Last year I purchased a rag rug to use in my kitchen. I spent about $40 dollars on a colorful 5ftX4ft rug I’m guessing made in India with all the bright polyester fabrics. I love it. Now make it? Dream on sister. My fabric scraps aren’t nearly so colorful and I’m not about to go buy fabric to make a rag rug. So I put that idea away.
A few months ago in October I went to a heritage festival in New Carlisle and found a woman crocheting rag rugs. They were gorgeous. She showed me how to tear long strips from lengths of fabric. Old sheets give the best yield. Just snip and tear and the strips become the yarn.
Later that month I asked my sister if she had some old sheets she wanted to get rid of. Lucky me, she had a huge Spacebag full of old faded comforters in her basement ready to give me.
I started tearing the strips. It must have looked fun because mom started in on tearing strips too. By the end of the day we had a basketful of yarn.

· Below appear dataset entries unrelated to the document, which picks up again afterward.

(* ===== verification/Command.v ===== *)
(** * Writing commands

    hiredis/hiredis.c, the functions that write a command in the protocol of
    redis: [redisvFormatCommand], which reads a format with interpolated
    arguments, [redisFormatCommandArgv] and [redisFormatSdsCommandArgv] for
    arguments in arrays.  A variable argument list is a list of typed values:
    to take one of another type is undefined ([Oob]).  What a conversion of
    printf prints is the parameter [printed]. *)

From stdpp Require Import gmap.
From Stdlib Require Import SpecFloat String.
From S2P Require Import Prelude Cstdlib Heap Sds Reader.

#[local] Open Scope Z_scope.
#[local] Set Warnings "-clear-no-such-hyp".
#[local] Arguments cbind {A B} !m k /.

(** ** Sizes *)

(** [for (;;)]: four digits are taken off in a round. *)
Fixpoint count_loop (fuel : nat) (v result : Z) : comp Z :=
  match fuel with
  | O => NoFuel
  | S f =>
      if v <? 10 then Ret result
      else if v <? 100 then Ret (u32 (result + 1))
      else if v <? 1000 then Ret (u32 (result + 2))
      else if v <? 10000 then Ret (u32 (result + 3))
      else count_loop f (v / 10000) (u32 (result + 4))
  end.

(** [uint64_t v] has at most 20 digits. *)
Definition countDigits (v : Z) : comp Z := count_loop 5 v 1.

Definition bulklen (len : Z) : comp Z :=
  let! n := countDigits (u64 len) in Ret (u64 (u32 (1 + n + 2) + len + 2)).

Section command.
Context {A : Allocator} {G : Garbage} {N : Ndebug}.

(** ** Writing into the buffer

    [sprintf (cmd + pos, ...)] of a text, with its terminator. *)
Definition put_text (cmd : list Z) (pos : Z) (t : list Z) : comp (list Z * Z) :=
  let! cmd := wr_block cmd pos (t ++ [0]) in
  let! pos := signed 32 (pos + blen t) in
  Ret (cmd, pos).

(** [cmd[pos++] = c] *)
Definition put_byte (cmd : list Z) (pos c : Z) : comp (list Z * Z) :=
  let! cmd := wr cmd pos c in
  let! pos := signed 32 (pos + 1) in
  Ret (cmd, pos).

(** The length of an argument and its [len] bytes at [src]. *)
Definition put_data (cmd : list Z) (pos : Z) (src : list Z) (len : Z) : comp (list Z * Z) :=
  let! '(cmd, pos) := put_text cmd pos ([36] ++ dec len ++ [13; 10]) in
  let! t := rd_block src 0 len in
  let! cmd := wr_block cmd pos t in
  Ret (cmd, i32 (u64 (pos + len))).

Definition put_crlf (cmd : list Z) (pos : Z) : comp (list Z * Z) :=
  let! '(cmd, pos) := put_byte cmd pos 13 in
  put_byte cmd pos 10.

(** ** Arguments in arrays *)

(** [argvlen ? argvlen[j] : strlen (argv[j])] *)
Definition arg_len (argv : list (list Z)) (argvlen : option (list Z)) (j : nat) : comp Z :=
  match argvlen with
  | Some l => deref (l !! j)
  | None => let! a := deref (argv !! j) in strlen a
  end.

(** The loop that adds up the sizes from [j] on, [wrap] being the conversion
    to the type of the total. *)
Fixpoint total_loop (wrap : Z -> Z) (k j : nat) (argv : list (list Z)) (argvlen : option (list Z)) (totlen : Z) : comp Z :=
  match k with
  | O => Ret totlen
  | Datatypes.S k =>
      let! len := arg_len argv argvlen j in
      let! n := bulklen len in
      total_loop wrap k (Datatypes.S j) argv argvlen (wrap (u64 (totlen + n)))
  end.

Fixpoint put_args (k j : nat) (argv : list (list Z)) (argvlen : option (list Z)) (cmd : list Z) (pos : Z) : comp (list Z * Z) :=
  match k with
  | O => Ret (cmd, pos)
  | Datatypes.S k =>
      let! len := arg_len argv argvlen j in
      let! a := deref (argv !! j) in
      let! '(cmd, pos) := put_data cmd pos a len in
      let! '(cmd, pos) := put_crlf cmd pos in
      put_args k (Datatypes.S j) argv argvlen cmd pos
  end.

(** The status and what is stored through [target]; [target] says whether it
    is not NULL. *)
Definition redisFormatCommandArgv (target : bool) (argc : Z) (argv : list (list Z)) (argvlen : option (list Z)) (h : heap) :
    comp (Z * option (Z * list Z) * heap) :=
  if negb target then Ret (-1, None, h)
  else
    let! n := countDigits (u64 argc) in
    let! totlen := total_loop i32 (Z.to_nat argc) 0 argv argvlen (i32 (u32 (1 + n + 2))) in
    let! size := signed 32 (totlen + 1) in
    match malloc h with
    | (None, h) => Ret (-1, None, h)
    | (Some b, h) =>
        let cmd := fresh b (u64 size) in
        let! '(cmd, pos) := put_text cmd 0 ([42] ++ dec argc ++ [13; 10]) in
        let! '(cmd, pos) := put_args (Z.to_nat argc) 0 argv argvlen cmd pos in
        let! _ := assert (pos =? totlen) in
        let! cmd := wr cmd pos 0 in
        Ret (totlen, Some (b, cmd), h)
    end.

Definition redisFreeCommand (cmd : Z) (h : heap) : comp heap := free cmd h.

(** A [size_t] that is taken as an [unsigned int]: its low half. *)
Definition size_as_uint (n : Z) : fmt_arg := AUnsigned (u32 n).

Fixpoint cat_args (k j : nat) (argv : list (list Z)) (argvlen : option (list Z)) (cmd : option sds) (h : heap) : comp (option sds * heap) :=
  match k with
  | O => Ret (cmd, h)
  | Datatypes.S k =>
      let! len := arg_len argv argvlen j in
      let! s := deref cmd in
      let! '(cmd, h) := sdscatfmt s [36; 37; 117; 13; 10; 0] [size_as_uint len] h in
      let! s := deref cmd in
      let! a := deref (argv !! j) in
      let! '(cmd, h) := sdscatlen s a len h in
      let! s := deref cmd in
      let! '(cmd, h) := sdscatlen s [13; 10; 0] 2 h in
      cat_args k (Datatypes.S j) argv argvlen cmd h
  end.

Definition redisFormatSdsCommandArgv (target : bool) (argc : Z) (argv : list (list Z)) (argvlen : option (list Z)) (h : heap) :
    comp (Z * option sds * heap) :=
  if negb target then Ret (-1, None, h)
  else
    let! n := countDigits (u64 argc) in
    let! totlen := total_loop u64 (Z.to_nat argc) 0 argv argvlen (u32 (1 + n + 2)) in
    let! '(cmd, h) := sdsempty h in
    match cmd with
    | None => Ret (-1, None, h)
    | Some cmd =>
        let! '(aux, h) := sdsMakeRoomFor cmd totlen h in
        match aux with
        | None => let! h := sdsfree (Some cmd) h in Ret (-1, None, h)
        | Some cmd =>
            let! '(cmd, h) := sdscatfmt cmd [42; 37; 105; 13; 10; 0] [AInt argc] h in
            let! '(cmd, h) := cat_args (Z.to_nat argc) 0 argv argvlen cmd h in
            let! s := deref cmd in
            let! _ := assert (sdslen s =? totlen) in
            Ret (i32 totlen, Some s, h)
        end
    end.

Definition redisFreeSdsCommand (cmd : option sds) (h : heap) : comp heap := sdsfree cmd h.

(** ** Formats *)

(** The arguments of a call, as they are passed. *)
Inductive va : Type :=
| VStr (p : list Z)
| VSize (n : Z)
| VInt (z : Z)
| VLong (z : Z)
| VLongLong (z : Z)
| VDouble (d : spec_float).

Inductive va_type : Type := Int | Long | LongLong | Double.

(** [va_arg] for the types of the conversions. *)
Definition va_take (t : va_type) (args : list va) : comp (va * list va) :=
  match t, args with
  | Int, (VInt _ as a) :: args | Long, (VLong _ as a) :: args
  | LongLong, (VLongLong _ as a) :: args | Double, (VDouble _ as a) :: args => Ret (a, args)
  | _, _ => Oob
  end.

Section format.
(** What [vsnprintf] prints for a format with one conversion. *)
Context (printed : list Z -> va -> list Z).
(** The format with its terminator. *)
Context (fmt : list Z).

Definition intfmts : list Z := text "diouxX" ++ [0].
Definition flag_chars : list Z := text "#0-+ " ++ [0].
Definition dblfmts : list Z := text "eEfFgGaA" ++ [0].

(** [while ( *_p != '\0' && P ( *_p)) _p++] *)
Fixpoint skip_while (P : Z -> bool) (fuel : nat) (p : Z) : comp Z :=
  match fuel with
  | O => NoFuel
  | S f =>
      let! c := rd fmt p in
      if negb (c =? 0) && P c then skip_while P f (p + 1) else Ret p
  end.

Definition skip_run (P : Z -> bool) (p : Z) : comp Z := skip_while P (length fmt) p.

(** Behind the modifiers: an integer conversion. *)
Definition sized (t : va_type) (p : Z) : comp (option (va_type * Z)) :=
  let! c := rd fmt p in
  Ret (if negb (c =? 0) && in_set intfmts c then Some (t, p) else None).

(** The type of the argument and the last character of the conversion; [None]
    is [fmt_invalid]. *)
Definition conversion (p : Z) : comp (option (va_type * Z)) :=
  let! c := rd fmt p in
  if in_set intfmts c then Ret (Some (Int, p))
  else if in_set dblfmts c then Ret (Some (Double, p))
  else if c =? 104 then
    let! c1 := rd fmt (p + 1) in
    if c1 =? 104 then sized Int (p + 2) else sized Int (p + 1)
  else if c =? 108 then
    let! c1 := rd fmt (p + 1) in
    if c1 =? 108 then sized LongLong (p + 2) else sized Long (p + 1)
  else Ret None.

(** The default case of the switch, [c] being the place of the percent sign:
    the new argument, the place before the next character, and the arguments
    left; [None] is a format error. *)
Definition printf_arg (c : Z) (args : list va) (s : sds) (h : heap) : comp (option (option sds * Z * list va) * heap) :=
  let! p := skip_run (in_set flag_chars) (c + 1) in
  let! p := skip_run isdigit p in
  let! d := rd fmt p in
  let! p := if d =? 46 then skip_run isdigit (p + 1) else Ret p in
  let! t := conversion p in
  match t with
  | None => Ret (None, h)
  | Some (t, p) =>
      let! '(a, args) := va_take t args in
      let l := p + 1 - c in
      if l <? 14 then
        let! f := rd_block fmt c l in
        let f := cstr (f ++ [0]) in
        let! '(s, h) := sdscatvprintf s (blen f) (printed f a) h in
        Ret (Some (s, p - 1, args), h)
      else Ret (Some (Some s, c, args), h)
  end.

(** The switch over the character behind the percent sign. *)
Definition interpolate (c : Z) (args : list va) (s : sds) (h : heap) : comp (option (option sds * Z * list va) * heap) :=
  let! n := rd fmt (c + 1) in
  if n =? 115 then
    match args with
    | VStr p :: args =>
        let! size := strlen p in
        let! '(s, h) := if 0 <? size then sdscatlen s p size h else Ret (Some s, h) in
        Ret (Some (s, c, args), h)
    | _ => Oob
    end
  else if n =? 98 then
    match args with
    | VStr p :: VSize size :: args =>
        let! '(s, h) := if 0 <? size then sdscatlen s p size h else Ret (Some s, h) in
        Ret (Some (s, c, args), h)
    | _ => Oob
    end
  else if n =? 37 then
    let! '(s, h) := sdscat s [37; 0] h in
    Ret (Some (s, c, args), h)
  else printf_arg c args s h.

(** [curargv] with its [argc] strings, and the size of the command. *)
Record argv := mkArgv {
  vblk : option Z;
  vargs : list sds;
  vtot : Z
}.

(** The current argument is put into [curargv]; [false] is a memory error. *)
Definition end_arg (v : argv) (s : sds) (h : heap) : comp (bool * argv * heap) :=
  let! argc := signed 32 (Z.of_nat (length (vargs v)) + 1) in
  let! '(b, h) := match vblk v with None => Ret (malloc h) | Some b => realloc b h end in
  match b with
  | None => Ret (false, v, h)
  | Some b =>
      let! n := bulklen (sdslen s) in
      Ret (true, mkArgv (Some b) (vargs v ++ [s]) (i32 (u64 (vtot v + n))), h)
  end.

(** The state behind the loop: [error_type], [curarg], [touched], [curargv]. *)
Definition parsed : Type := Z * option sds * bool * argv * heap.

(** One round for a character or a conversion. *)
Fixpoint format_loop (fuel : nat) (c : Z) (args : list va) (s : sds) (touched : bool) (v : argv) (h : heap) : comp parsed :=
  let! b := rd fmt c in
  if b =? 0 then Ret (0, Some s, touched, v, h)
  else
    match fuel with
    | O => NoFuel
    | S fuel =>
        let! plain := if b =? 37 then let! n := rd fmt (c + 1) in Ret (n =? 0) else Ret true in
        if plain : bool then
          if b =? 32 then
            if touched then
              let! '(ok, v, h) := end_arg v s h in
              if ok : bool then
                let! '(s, h) := sdsempty h in
                match s with
                | None => Ret (-1, None, touched, v, h)
                | Some s => format_loop fuel (c + 1) args s false v h
                end
              else Ret (-1, Some s, touched, v, h)
            else format_loop fuel (c + 1) args s touched v h
          else
            let! '(newarg, h) := sdscatlen s (drop (Z.to_nat c) fmt) 1 h in
            match newarg with
            | None => Ret (-1, Some s, touched, v, h)
            | Some s => format_loop fuel (c + 1) args s true v h
            end
        else
          let! '(r, h) := interpolate c args s h in
          match r with
          | None => Ret (-2, Some s, touched, v, h)
          | Some (None, _, _) => Ret (-1, Some s, touched, v, h)
          | Some (Some s, c, args) => format_loop fuel (c + 2) args s true v h
          end
    end.

(** [cleanup] *)
Definition format_cleanup (v : argv) (s : option sds) (h : heap) : comp heap :=
  let! h :=
    match vblk v with
    | None => Ret h
    | Some b => let! h := for_each (fun s h => sdsfree (Some s) h) (rev (vargs v)) h in free b h
    end in
  sdsfree s h.

(** The loop that writes the arguments and frees them. *)
Fixpoint put_freed (l : list sds) (cmd : list Z) (pos : Z) (h : heap) : comp (list Z * Z * heap) :=
  match l with
  | [] => Ret (cmd, pos, h)
  | s :: l =>
      let! '(cmd, pos) := put_data cmd pos (sbuf s) (sdslen s) in
      let! h := sdsfree (Some s) h in
      let! '(cmd, pos) := put_crlf cmd pos in
      put_freed l cmd pos h
  end.

Definition format_build (v : argv) (h : heap) : comp (Z * option (Z * list Z) * heap) :=
  let argc := Z.of_nat (length (vargs v)) in
  let! n := countDigits (u64 argc) in
  let totlen := i32 (u32 (vtot v + u32 (1 + n + 2))) in
  let! size := signed 32 (totlen + 1) in
  match malloc h with
  | (None, h) => let! h := format_cleanup v None h in Ret (-1, None, h)
  | (Some b, h) =>
      let! '(cmd, pos) := put_text (fresh b (u64 size)) 0 ([42] ++ dec argc ++ [13; 10]) in
      let! '(cmd, pos, h) := put_freed (vargs v) cmd pos h in
      let! _ := assert (pos =? totlen) in
      let! cmd := wr cmd pos 0 in
      let! h := match vblk v with None => Ret h | Some vb => free vb h end in
      Ret (totlen, Some (b, cmd), h)
  end.

Definition redisvFormatCommand (target : bool) (args : list va) (h : heap) : comp (Z * option (Z * list Z) * heap) :=
  if negb target then Ret (-1, None, h)
  else
    let! '(s, h) := sdsempty h in
    match s with
    | None => Ret (-1, None, h)
    | Some s =>
        let! '(e, s, touched, v, h) := format_loop (length fmt) 0 args s false (mkArgv None [] 0) h in
        if e =? 0 then
          let! '(ok, s, v, h) :=
            if touched : bool then
              let! s' := deref s in
              let! '(ok, v, h) := end_arg v s' h in Ret (ok, s, v, h)
            else let! h := sdsfree s h in Ret (true, None, v, h) in
          if ok : bool then format_build v h
          else let! h := format_cleanup v s h in Ret (-1, None, h)
        else let! h := format_cleanup v s h in Ret (e, None, h)
    end.

Definition redisFormatCommand (target : bool) (args : list va) (h : heap) : comp (Z * option (Z * list Z) * heap) :=
  let! '(len, cmd, h) := redisvFormatCommand target args h in
  Ret (if len <? 0 then -1 else len, cmd, h).

End format.
End command.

I crochet a rug as I saw at the festival. I liked it okay but the crocheting was hard on the fingers. So I put the project away for a spell.

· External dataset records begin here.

(* ===== verification/Format.v ===== *)
(** * The meaning of a command format

    [meaning] splits a format into the arguments it stands for;
    [redisvFormatCommand] stores the command with these arguments, or reports
    that the format is not one or that memory is short, and leaves no block
    behind. *)

From stdpp Require Import gmap.
From Stdlib Require Import SpecFloat String.
From S2P Require Import Prelude Cstdlib Heap Sds SdsText Reader Resp Command CommandProof.

#[local] Open Scope Z_scope.
#[local] Set Warnings "-clear-no-such-hyp".
#[local] Arguments cbind {A B} !m k /.

(** ** The specification *)

Fixpoint drop_while (P : Z -> bool) (l : list Z) : list Z :=
  match l with
  | c :: l' => if P c then drop_while P l' else l
  | [] => []
  end.

(** The conversions of an integer and of a double, and the flags (C11,
    7.21.6.1). *)
Definition among (set : string) (c : Z) : bool := bool_decide (c ∈ text set).
Definition int_conversion : Z -> bool := among "diouxX".
Definition double_conversion : Z -> bool := among "eEfFgGaA".
Definition flag : Z -> bool := among "#0-+ ".

Definition int_char (l : list Z) (t : va_type) : option (va_type * list Z) :=
  match l with
  | c :: l => if int_conversion c then Some (t, l) else None
  | [] => None
  end.

(** [h], [l] or the same twice before an integer conversion. *)
Definition modified (b : Z) (twice once : va_type) (l : list Z) : option (va_type * list Z) :=
  match l with
  | x :: l' => if x =? b then int_char l' twice else int_char l once
  | [] => None
  end.

(** A conversion behind its flags, width and precision: the type of its
    argument and the text behind it. *)
Definition conv_char (l : list Z) : option (va_type * list Z) :=
  match l with
  | [] => None
  | c :: l =>
      if int_conversion c then Some (Int, l)
      else if double_conversion c then Some (Double, l)
      else if c =? 104 then modified 104 Int Int l
      else if c =? 108 then modified 108 LongLong Long l
      else None
  end.

(** A precision is skipped. *)
Definition drop_precision (l : list Z) : list Z :=
  match l with
  | c :: l' => if c =? 46 then drop_while isdigit l' else l
  | [] => []
  end.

Fast forward to November, I took a trip to Williamsburg, Virginia. In one of the gift shops I saw braided rag rugs. The strips were first braided then, zigzag stitched by machine into a finished rug. I liked them but the machine stitching turned me off.
I could do the braids then whipstitch the rug together with thread by hand and get a similar look but couldn’t it be done faster?
So the resulting experiment was a rug made by braiding the strips then using the same strips to whipstitch them together. Eureka! A nice, durable rag rug that is fast and simple to make. I have one in front of the kitchen sink and one at the patio entrance for now. We’ll see how long they hold up. So far so good.
I think I will use this technique again.